Letting go of worries during pregnancy associated with healthier birth weight

Attending to the present moment in an accepting way (mindfulness) during pregnancy may be beneficial for both mother and her baby, as mother’s subsequent mood is better and baby’s birth weight is healthier. That is the main conclusion of new research by Tilburg University.

Anxiety and depression during pregnancy have been previously linked to a larger probability of low birth weight of the child, although the mechanism is largely unknown. Mindfulness, attention to the present moment in an accepting way, has been shown to be able to reduce worrying and feelings of anxiety and depression. Ivan Nyklicek, PhD and colleagues of Tilburg University linked the two and investigated the question if mindfulness during pregnancy would also be associated with a healthier birth weight of the baby.

In this study, 905 pregnant women participated, who completed questionnaires on facets of mindfulness and mood at 22 and 32 weeks during pregnancy and at 1 week after delivery. Medical records provided information on birth data of the baby.
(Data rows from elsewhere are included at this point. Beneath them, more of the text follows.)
(** A run of such calls writes one key of [localStorage] and nothing
    else of the state but the trace. *)
Lemma identify_with_gate_closed_fold calls : ∀ h,
  Forall (λ a, gate_closed (under a)) calls →
  let h' := foldl identify_with h calls in
  (∀ d, <[DEFERRED_IDENTITY_STORAGE_KEY := d]> (localStorage h')
        = <[DEFERRED_IDENTITY_STORAGE_KEY := d]> (localStorage h))
  ∧ queue h' = queue h
  ∧ received (trace (env h')) = received (trace (env h))
  ∧ invoked (trace (env h'))
    = invoked (trace (env h)) ++ omap with_callback calls.
Proof.
  induction calls as [|a calls IH]; intros h Hgate; simpl.
  - by rewrite app_nil_r.
  - apply Forall_cons in Hgate as [Ha Hgate].
    destruct (identify_with_gate_closed h a Ha) as (_ & Hl & Hq & Hr & Hi).
    destruct (IH (identify_with h a) Hgate) as (IHl & IHq & IHr & IHi).
    repeat split.
    + intros d. by rewrite IHl, Hl, insert_insert_eq.
    + congruence.
    + congruence.
    + rewrite IHi, Hi, <-app_assoc. f_equal.
      by destruct (with_callback a).
Qed.

(** C1. Every call to [identify] made while the tracking policy is
    [CONSENT_TO_IDENTIFY] and consent is false sets the deferred identity
    to [{userId, traits: enriched}], invokes the callback (if there is one)
    on the spot, adds nothing to the pending-call queue and sends nothing
    to the client.  After a sequence of such calls, [calls] followed by
    [a], the deferred identity is the one of the last call [a], and the
    storage key holds that identity only: whatever the earlier calls
    stored has been overwritten. *)
Theorem identify_without_consent_defers (h : Hook)
    (calls : list IdentifyCall) (a : IdentifyCall)
    (Hgate : Forall (λ a, gate_closed (under a)) (calls ++ [a])) :
  let h' := foldl identify_with h (calls ++ [a]) in
  stored h' = Some (deferred_by a)
  ∧ localStorage h'
    = <[DEFERRED_IDENTITY_STORAGE_KEY := deferred_by a]> (localStorage h)
  ∧ localStorage h' !! DEFERRED_IDENTITY_STORAGE_KEY = Some (deferred_by a)
  ∧ queue h' = queue h
  ∧ received (trace (env h')) = received (trace (env h))
  ∧ invoked (trace (env h'))
    = invoked (trace (env h)) ++ omap with_callback (calls ++ [a]).
Proof.
  apply Forall_app in Hgate as [Hcalls Ha].
  rewrite Forall_singleton in Ha.
  simpl. rewrite foldl_app. simpl.
  destruct (identify_with_gate_closed_fold calls h Hcalls)
    as (Hl & Hq & Hr & Hi).
  destruct (identify_with_gate_closed (foldl identify_with h calls) a Ha)
    as (Hs' & Hl' & Hq' & Hr' & Hi').
  assert (localStorage (identify_with (foldl identify_with h calls) a)
          = <[DEFERRED_IDENTITY_STORAGE_KEY := deferred_by a]> (localStorage h))
    as Hstore by (by rewrite Hl', Hl).
  split_and!.
  - done.
  - done.
  - by rewrite Hstore, lookup_insert_eq.
  - congruence.
  - congruence.
  - rewrite Hi', Hi, omap_app, <-app_assoc. f_equal; simpl;
      by destruct (with_callback a).
Qed.

(** *** Pending calls *)

Lemma call_of_navigator ctx op e e' :
  navigator_userAgent e = navigator_userAgent e' →
  call_of ctx op e = call_of ctx op e'.
Proof.
  intros H. destruct op; simpl; by rewrite (buildOptions_navigator ctx e e' H).
Qed.

Lemma deliveries_navigator c e e' items :
  navigator_userAgent e = navigator_userAgent e' →
  deliveries c e items = deliveries c e' items.
Proof.
  intros H. unfold deliveries.
  induction items as [|[ctx op] items IH]; csimpl; [done|].
  by rewrite (call_of_navigator ctx op e e' H), IH.
Qed.

(** A pending call looks up the client when it runs. *)
Lemma closure_of_present ctx op e c :
  analyticsRef e = Some c →
  closure_of ctx op e
  = if offers c op then invoke c (call_of ctx op e) e else Normal tt e.
Proof.
  intros H. destruct op; simpl;
    unfold identify_call, alias_call, page_call, track_call; by rewrite H.
Qed.

Lemma closure_of_absent ctx op e :
  analyticsRef e = None → closure_of ctx op e = Normal tt e.
Proof.
  intros H. destruct op; simpl;
    unfold identify_call, alias_call, page_call, track_call; by rewrite H.
Qed.

(** What an operation of the enabled façade does when it is not stopped by
    the consent gate: it logs to the console and appends its closure. *)
Lemma perform_enqueues ctx op h h0 :
  isEnabled ctx = true → enqueued_under ctx op →
  perform (returns (useAnalytics ctx h0).1) op h
  = addToQueue (closure_of ctx op)
      (console_log
         match op with
         | Identify userId traits _ =>
             LogIdentify userId (injectPrezlyMeta ctx (default ∅ traits))
         | Alias userId previousId => LogAlias userId previousId
         | Page category name properties _ =>
             LogPage category name (injectPrezlyMeta ctx (default ∅ properties))
         | Track event properties _ =>
             LogTrack event (injectPrezlyMeta ctx (default ∅ properties))
         end h).
Proof.
  intros Henabled Hopen. unfold useAnalytics. rewrite Henabled. simpl.
  destruct op; simpl; try done.
  unfold identify.
  destruct (bool_decide (trackingPolicy ctx = CONSENT_TO_IDENTIFY)) eqn:Hp;
    [|done].
  destruct (consent ctx) eqn:Hc; [done|].
  apply bool_decide_eq_true_1 in Hp. by destruct Hopen.
Qed.

Lemma step_issue_enqueues ctx op h :
  isEnabled ctx = true → enqueued_under ctx op →
  ∃ h', step ctx (Issue op) h = Normal tt h'
    ∧ queue h' = queue h ++ [closure_of ctx op]
    ∧ stored h' = stored h
    ∧ localStorage h' = localStorage h
    ∧ received (trace (env h')) = received (trace (env h))
    ∧ invoked (trace (env h')) = invoked (trace (env h))
    ∧ analyticsRef (env h') = analytics ctx
    ∧ navigator_userAgent (env h') = navigator_userAgent (env h).
Proof.
  intros Henabled Hopen. unfold step.
  destruct (useAnalytics ctx h) as [r h0] eqn:Hr.
  assert (r = (useAnalytics ctx h).1) as -> by (by rewrite Hr).
  assert (h0 = on_env (set_analyticsRef (analytics ctx)) h) as ->
    by (by inversion Hr).
  rewrite perform_enqueues by done.
  eexists. split; [done|].
  match goal with |- context [console_log ?entry ?h] =>
    destruct (console_log_frame entry h) as (Hq & Hs & Hl & Hrc & Hi & Ha & _ & Hn)
  end.
  simpl. by rewrite Hq, Hs, Hl, Hrc, Hi, Ha, Hn.
Qed.

(** The drain effect on a queue with a known head. *)
Lemma step_drain_cons ctx c first rest h :
  analytics ctx = Some c → queue h = first :: rest →
  step ctx Drain h
  = let h0 := on_env (set_analyticsRef (Some c)) h in
    match first (env h0) with
    | Normal _ e => Normal tt (removeFromQueue (set_env e h0))
    | Thrown e => Thrown (set_env e h0)
    end.
Proof.
  intros Hc Hq. unfold step, useAnalytics. simpl.
  unfold drain_effect. by rewrite Hc, Hq.
Qed.

Lemma step_drain_idle ctx h :
  analytics ctx = None ∨ queue h = [] →
  step ctx Drain h = Normal tt (on_env (set_analyticsRef (analytics ctx)) h).
Proof.
  intros H. unfold step, useAnalytics. simpl. unfold drain_effect.
  destruct H as [-> | ->]; [done|]. simpl. by destruct (analytics ctx).
Qed.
Higher mindfulness at 22 weeks turned out to be associated with lower depressive and higher positive mood later in pregnancy. Even more importantly, while mood was not associated with birth outcomes, higher scores on the mindful facet of letting go of worries at 22 weeks was linked to a higher birth weight and a 12% smaller chance of delivering an underweight child.

These results suggest that it seems worthwhile to examine the potentially favorable effects of a mindfulness training for pregnant women.